En algunas situaciones he pedido ayuda a compatriotas míos aquí. La primera vez fue a mi cónsul, porque la mismísima Migración hizo desaparecer mi pasaporte cuando estaba haciendo mis trámites de residencia. El apoyo moral que me brindó fue reírse de mí y decirme que “nosotros en la época de la colonia les robamos muchas cosas y ahora les toca a ellos robarnos”. Y jamás movió un dedo por ayudarme. Luego, cuando salió del cuerpo consular, me enteré que tenía procesos judiciales en su contra en Bolivia por ilegalidades que había cometido.
La última vez que pedí ayuda a un español aquí, me dijo que “Gandhi sólo hubo uno y Madre Teresa de Calcuta sólo hubo una”, y que era mejor conformarse con la injusticia porque la vida da muchas vueltas y es preferible tener a los malos de tu parte porque luego los puedes necesitar. Y como yo discrepé y reclamé mis derechos, me dijo que lo había traicionado, porque claro, él era uno de los malos. Tan sólo he contado el primer y último caso que me afectó personalmente, pero he visto bastantes más y muchos de ellos no tenían nada que ver conmigo.
Todo esto me ha hecho pensar mucho acerca de quiénes somos, si somos los mismos en casa y fuera de ella, si existe algo que nos define como pueblo. Sabemos que cada cual es único, que tiene sus peculiaridades, pero… ¿realmente existe algo en nuestra cultura que nos hace parecidos? Y, ¿ese algo es lo que pensamos? ¿Nos comportaríamos igual si fuéramos a un país europeo que a un país africano?¿Es voluble nuestra personalidad?
Estas experiencias han hecho cambiar mucho los conceptos que tenía acerca de mi cultura y de mi origen. Siempre trato de estar en contacto con aquello que tenía allí y que sí merece la pena, como mis amigos. Siempre que mi familia puede enviarme o traerme cosas pido algunas típicas, como carteles de feria, cerámicas, comida, DVDs de mi ciudad para verlos una y otra vez. Pero no me siento orgullosa, ni siquiera encantada, de ser de donde soy. No presumo de ello ni lo muestro a los demás como algo que me define. Es algo que queda en mi casa, para mí.
Me pregunto por qué me he encontrado en este país tantos compatriotas que me han decepcionado, que me han hecho pensar “qué vergüenza que sea un paisano”. ¿Debería eso decepcionarme? ¿Deberíamos parecernos en base a nuestra nacionalidad o es que los seres humanos en general tenemos en común una cierta tendencia al abuso, al desprecio, a la falta de solidaridad?

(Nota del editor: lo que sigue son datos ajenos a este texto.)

Lemma addaccess_begun ns msg : ns_wf ns →
  begun_ok (λ ns p, owned_at ns (pa_index p) ∧ length (pa_user p) < MAX_USERNAME_LENGTH) ns (addaccess_begin ns ctx msg).
Proof.
  intros Hwf. unfold addaccess_begin. case_decide; [by apply begun_same|].
  destruct (negb _ || negb _) eqn:Hv; [by apply begun_same|].
  apply orb_false_iff in Hv as [_ Hv%negb_false_iff%username_length].
  destruct (parse_permission_flags _) as [[gr gw]|]; [|by apply begun_same].
  case_match; [by apply begun_same|]. pose proof (lookup_refines user ns (fld msg 1) Hwf) as Hlk.
  destruct (file_lookup_locked ns (fld msg 1)) as [ns1 [i|]]; destruct Hlk as (Hr & _ & _ & Hlk); [|by apply begun_finished].
  destruct Hlk as (f & Hf & _ & _ & Hm). rewrite Hf. change (default meta0 (Some f)) with f.
  destruct (negb (is_fm_owner f user)) eqn:Ho; [by apply begun_finished|]. apply owner_passed in Ho; [|done].
  case_match; [by apply begun_finished|].
  pose proof (refines_add_access ns1 i f (fld msg 2) gr gw (proj1 Hr) Hf Ho Hv) as Ha.
  destruct (file_add_access f _ gr gw) as [f' r]. cbn [fst] in Ha. destruct Ha as (Ha & Ho' & Hm').
  pose proof (refines_trans _ _ _ _ Hr Ha) as Hra. case_match; [by apply begun_finished|].
  destruct (server_of _ f') as [ss|].
  - split; [done|]. cbn. split; [|done]. exists f'. split; [by eapply updated_at|done].
  - apply begun_finished. eapply refines_trans; [exact Hra|].
    apply (change_file_remove _ i f'); [apply Ha|by eapply updated_at|done|done].
Qed.

Lemma refines_addaccess {W} `{Servers W} (w : W) ns msg : ns_wf ns → refines user ns (handle_addaccess w ns ctx msg).1.2.
Proof.
  intros Hwf. eapply refines_complete; [by apply addaccess_begun|].
  intros ns' p r Hwf' [(f & Hf & Ho) Hu]. unfold addaccess_finish.
  destruct (check_response r _) as [[code detail]|]; cbn [fst]; [by eapply change_file_remove|by apply refines_save].
Qed.

Lemma remaccess_begun ns msg : ns_wf ns →
  begun_ok (λ ns p, owned_at ns (pr_index p) ∧ length (pr_user p) < MAX_USERNAME_LENGTH) ns (remaccess_begin ns ctx msg).
Proof.
  intros Hwf. unfold remaccess_begin. case_decide; [by apply begun_same|].
  destruct (negb _ || negb _) eqn:Hv; [by apply begun_same|].
  apply orb_false_iff in Hv as [_ Hv%negb_false_iff%username_length].
  case_match; [by apply begun_same|]. pose proof (lookup_refines user ns (fld msg 1) Hwf) as Hlk.
  destruct (file_lookup_locked ns (fld msg 1)) as [ns1 [i|]]; destruct Hlk as (Hr & _ & _ & Hlk); [|by apply begun_finished].
  destruct Hlk as (f & Hf & _ & _ & Hm). rewrite Hf. change (default meta0 (Some f)) with f.
  destruct (negb (is_fm_owner f user)) eqn:Ho; [by apply begun_finished|]. apply owner_passed in Ho; [|done].
  pose proof (refines_remove_access ns1 i f (fld msg 2) (proj1 Hr) Hf Ho Hv) as Ha.
  destruct (file_remove_access f _) as [f' removed]. cbn [fst] in Ha. destruct Ha as (Ha & Ho' & Hm').
  pose proof (refines_trans _ _ _ _ Hr Ha) as Hra. case_match; [by apply begun_finished|].
  destruct (server_of _ f') as [ss|].
  - split; [done|]. cbn. split; [|done]. exists f'. split; [by eapply updated_at|done].
  - apply begun_finished. eapply refines_trans; [exact Hra|].
    apply (change_file_add _ i f'); [apply Ha|by eapply updated_at|done|done].
Qed.

Lemma refines_remaccess {W} `{Servers W} (w : W) ns msg : ns_wf ns → refines user ns (handle_remaccess w ns ctx msg).1.2.
Proof.
  intros Hwf. eapply refines_complete; [by apply remaccess_begun|].
  intros ns' p r Hwf' [(f & Hf & Ho) Hu]. unfold remaccess_finish.
  destruct (check_response r _) as [[code detail]|]; cbn [fst]; [by eapply change_file_add|by apply refines_save].
Qed.

(** ** Contents *)

Lemma same_access f now : same_file f (fm_with_access_by f user now).
Proof. by split. Qed.

Lemma exec_begun ns msg now : ns_wf ns → begun_ok (λ _ _, True) ns (exec_begin ns ctx msg now).
Proof.
  intros Hwf. unfold exec_begin. case_decide; [by apply begun_same|]. case_match; [by apply begun_same|].
  case_match; [by apply begun_same|]. pose proof (lookup_refines user ns (fld msg 1) Hwf) as Hlk.
  destruct (file_lookup_locked ns (fld msg 1)) as [ns1 [i|]]; destruct Hlk as (Hr & _ & _ & Hlk); [|by apply begun_finished].
  destruct Hlk as (f & Hf & _ & _ & Hm). rewrite Hf. change (default meta0 (Some f)) with f.
  destruct (negb (file_has_read_access f user)) eqn:Ha; [by apply begun_finished|]. apply negb_false_iff in Ha.
  pose proof (refines_touch user ns1 (proj1 Hr) i f _ Hf Ha (same_access f now)) as Ht.
  pose proof (refines_trans _ _ _ _ Hr Ht) as Hrt.
  destruct (server_of _ _) as [ss|]; [by split|]. apply begun_finished.
  eapply refines_trans; [exact Hrt|]. apply refines_save, Ht.
Qed.

Lemma refines_exec {W} `{Servers W} shell (w : W) ns msg now : ns_wf ns → refines user ns (handle_exec shell w ns ctx msg now).1.2.
Proof.
  intros Hwf. eapply refines_complete; [by apply exec_begun|]. intros ns' p r Hwf' _. by apply refines_save.
Qed.

Lemma copy_begun ns msg : ns_wf ns →
  begun_ok (λ ns p, ∃ f, ns_files ns !! pcp_source_index p = Some f ∧ file_has_read_access f user = true) ns
    (copy_begin ns ctx msg).
Proof.
  intros Hwf. unfold copy_begin. case_decide; [by apply begun_same|]. case_match; [by apply begun_same|].
  case_match; [by apply begun_same|]. pose proof (lookup_refines user ns (fld msg 1) Hwf) as Hlk.
  destruct (file_lookup_locked ns (fld msg 1)) as [ns1 src]. destruct Hlk as (Hr & _ & _ & Hsrc).
  pose proof (lookup_refines user ns1 (fld msg 2) (proj1 Hr)) as Hlk.
  destruct (file_lookup_locked ns1 (fld msg 2)) as [ns2 dest]. destruct Hlk as (Hr2 & _ & (c & t & ->) & Hdest).
  pose proof (refines_trans _ _ _ _ Hr Hr2) as Hr'.
  destruct src as [i|]; [|by apply begun_finished]. destruct dest as [j|]; [|by apply begun_finished].
  destruct Hsrc as (f & Hf & _ & _ & Hm). cbn [ns_files set_cache]. rewrite Hf. change (default meta0 (Some f)) with f.
  destruct (negb (file_has_read_access f user)) eqn:Ha; [by apply begun_finished|]. apply negb_false_iff in Ha.
  case_match; [by apply begun_finished|].
  destruct (server_of _ (default meta0 (ns_files ns1 !! j))) as [ds|]; [|by apply begun_finished].
  destruct (server_of _ f) as [ss|]; [|by apply begun_finished].
  destruct (if decide _ then _ else _) as [ip port]. split; [done|]. exists f. by split.
Qed.

Lemma refines_copy {W} `{Servers W} (w : W) ns msg now : ns_wf ns → refines user ns (handle_copy w ns ctx msg now).1.2.
Proof.
  intros Hwf. eapply refines_complete; [by apply copy_begun|]. intros ns' p r Hwf' (f & Hf & Ha). unfold copy_finish.
  destruct r as [e|raw]; [by apply refines_refl|]. case_match; [by apply refines_refl|].
  case_decide; [|by apply refines_refl]. cbn [fst].
  pose proof (change_file_update ns' (pcp_source_index p) (λ f, fm_with_access_by f user now) f Hf) as Hc.
  unfold change_file in Hc. rewrite Hc.
  pose proof (refines_touch user ns' Hwf' _ f _ Hf Ha (same_access f now)) as Ht.
  eapply refines_trans; [exact Ht|]. apply refines_save, Ht.
Qed.

(** ** New entries *)

Lemma select_frame ns : ns_wf ns → let '(ns', ss) := ns_select_storage_server_balanced ns in
  refines user ns ns' ∧ registry ns' = registry ns ∧ ns_files ns' = ns_files ns.
Proof.
  intros Hwf. unfold ns_select_storage_server_balanced. destruct (ns_servers ns) as [|s0 servers0] eqn:Hs.
  { split_and!; [by apply refines_refl|done|done]. }
  destruct (select_loop _ _ _ _) as [servers [[best ss]|]].
  - split_and!; [|done|done]. pose proof (refines_servers user ns servers Hwf) as H1.
    eapply refines_trans; [exact H1|]. apply refines_round_robin, H1.
  - split_and!; [by apply refines_servers|done|done].
Qed.

Definition owned_name (ns : NameServer) (name : cstr) : Prop := ∃ f, registry ns !! name = Some f ∧ fm_owner f = user.

Lemma refines_rollback ns name : ns_wf ns → owned_name ns name → refines user ns (create_rollback ns name).
Proof. intros Hwf (f & Hf & Ho). by eapply refines_remove. Qed.

(** A new entry of the user, with a name that was checked. *)
Lemma register_new ns name file :
  ns_wf ns → registry ns !! name = None → validate_filename name = true → length (ns_files ns) < NS_MAX_FILES →
  fm_filename file = name → fm_owner file = user → fm_read_users file = [] → fm_write_users file = [] →
  let '(ns', ok) := register_file ns name file in
  ok = true ∧ refines user ns ns' ∧ owned_name ns' name ∧ registry ns' = <[name := file]> (registry ns).
Proof.
  intros Hwf Hnew (Hne & Hl & _)%validate_filename_spec Hcount <- Ho Hr Hw.
  pose proof (refines_register user ns Hwf file Hnew Hne Hl Hcount Ho Huser Hr Hw) as H.
  destruct (register_file ns _ file) as [ns' ok]. destruct H as (-> & Href & Heq & _). split_and!; [done|done| |done].
  exists file. by rewrite Heq lookup_insert_eq.
Qed.

Lemma create_begun ns msg now : ns_wf ns →
  begun_ok (λ ns p, owned_name ns (pc_filename p)) ns (create_begin ns ctx msg now).
Proof.
  intros Hwf. unfold create_begin. case_decide; [by apply begun_same|].
  destruct (negb _) eqn:Hv; [by apply begun_same|]. apply negb_false_iff in Hv.
  case_match; [by apply begun_same|]. case_decide as Hcount; [by apply begun_same|].
  pose proof (lookup_refines user ns (fld msg 1) Hwf) as Hlk.
  destruct (file_lookup_locked ns (fld msg 1)) as [ns1 [i|]]; destruct Hlk as (Hr & Hreg & (c & t & Hns) & Hlk); [by apply begun_finished|].
  case_match; [by apply begun_finished|]. pose proof (select_frame ns1 (proj1 Hr)) as Hsel.
  destruct (ns_select_storage_server_balanced ns1) as [ns2 [ss|]]; destruct Hsel as (Hr2 & Hreg2 & Hf2);
    pose proof (refines_trans _ _ _ _ Hr Hr2) as Hr12; [|by apply begun_finished].
  set (file := created_file _ _ _ _ _).
  pose proof (register_new ns2 (fld msg 1) file (proj1 Hr2)) as Hnew.
  rewrite Hreg2 Hreg Hf2 Hns in Hnew. specialize (Hnew Hlk Hv ltac:(cbn; lia)).
  pose proof (proj1 (validate_filename_spec _) Hv) as (_ & Hl & _).
  specialize (Hnew (fit_short _ _ Hl) (fit_short _ _ Huser) eq_refl eq_refl).
  destruct (register_file ns2 _ file) as [ns3 ok]. destruct Hnew as (-> & Hr3 & Hown & _).
  pose proof (refines_trans _ _ _ _ Hr12 Hr3) as Hr13. case_match; [|by split].
  apply begun_finished. eapply refines_trans; [exact Hr13|]. by apply refines_rollback; [apply Hr3|].
Qed.

Lemma refines_create {W} `{Servers W} (w : W) ns msg now : ns_wf ns → refines user ns (handle_create w ns ctx msg now).1.2.
Proof.
  intros Hwf. eapply refines_complete; [by apply create_begun|]. intros ns' p r Hwf' Hown. unfold create_finish.
  destruct (check_response r _) as [[code detail]|]; cbn [fst]; [by apply refines_rollback|].
  pose proof (refines_servers user ns' (ns_servers (count_file ns' (pc_server p))) Hwf') as Hs.
  eapply refines_trans; [exact Hs|]. apply refines_save, Hs.
Qed.

Lemma refines_add_folder ns path now : ns_wf ns → ns_validate_logical_path path = true →
  refines user ns (add_folder ns path user now).1.
Proof.
  intros Hwf Hv. assert (Hname : validate_filename path = true).
  { unfold ns_validate_logical_path in Hv. destruct (validate_filename path); [done|]. by rewrite andb_false_r in Hv. }
  unfold add_folder. case_decide as Hcount; [by apply refines_refl|].
  pose proof (lookup_refines user ns path Hwf) as Hlk.
  destruct (file_lookup_locked ns path) as [ns1 [i|]]; destruct Hlk as (Hr & Hreg & (c & t & Hns) & Hlk); [done|].
  destruct (ns_split_parent_child _ _ _) as [[parent child]|]; [|done].
  assert (Hpar : let '(ns2, r) := if streq parent [] then (ns1, None) else file_lookup_locked ns1 parent in
    refines user ns ns2 ∧ registry ns2 = registry ns ∧ ns_files ns2 = ns_files ns).
  { destruct (streq parent []); [by rewrite Hns in Hr |- *|].
    pose proof (lookup_refines user ns1 parent (proj1 Hr)) as Hlk2. destruct (file_lookup_locked ns1 parent) as [ns2 r].
    destruct Hlk2 as (Hr2 & Hreg2 & (c2 & t2 & Hns2) & _). split_and!; [by eapply refines_trans|congruence|by rewrite Hns2 Hns]. }
  destruct (if streq parent [] then (ns1, None) else _) as [ns2 r]. destruct Hpar as (Hr2 & Hreg2 & Hf2).
  case_match; [done|]. pose proof (proj1 (validate_filename_spec _) Hname) as (_ & Hl & _).
  pose proof (register_new ns2 path (created_folder path user now) (proj1 Hr2)) as Hnew. rewrite Hreg2 Hf2 in Hnew.
  specialize (Hnew Hlk Hname ltac:(lia) (fit_short _ _ Hl) (fit_short _ _ Huser) eq_refl eq_refl).
  destruct (register_file ns2 path _) as [ns3 ok]. destruct Hnew as (-> & Hr3 & _). by eapply refines_trans.
Qed.

Lemma refines_createfolder ns msg now : ns_wf ns → refines user ns (handle_createfolder ns ctx msg now).1.
Proof.
  intros Hwf. unfold handle_createfolder. case_decide; [by apply refines_refl|].
  destruct (negb _) eqn:Hv; [by apply refines_refl|]. apply negb_false_iff in Hv. case_match; [by apply refines_refl|].
  pose proof (refines_add_folder ns (fld msg 1) now Hwf Hv) as Hr.
  destruct (add_folder ns _ _ _) as [ns1 [[code detail]|]]; cbn [fst] in *; [done|].
  eapply refines_trans; [exact Hr|]. apply refines_save, Hr.
Qed.
End commands.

Ante tantas dudas y experiencias, prefiero no pertenecer a ningún grupo. No busco círculos de compatriotas emigrantes, no me interesa asociarme con nadie. No creo lograr sentirme “como en casa” si lo hago. Me siento bien identificándome conmigo misma, siguiendo mi camino y disfrutando constantemente de mi individualidad.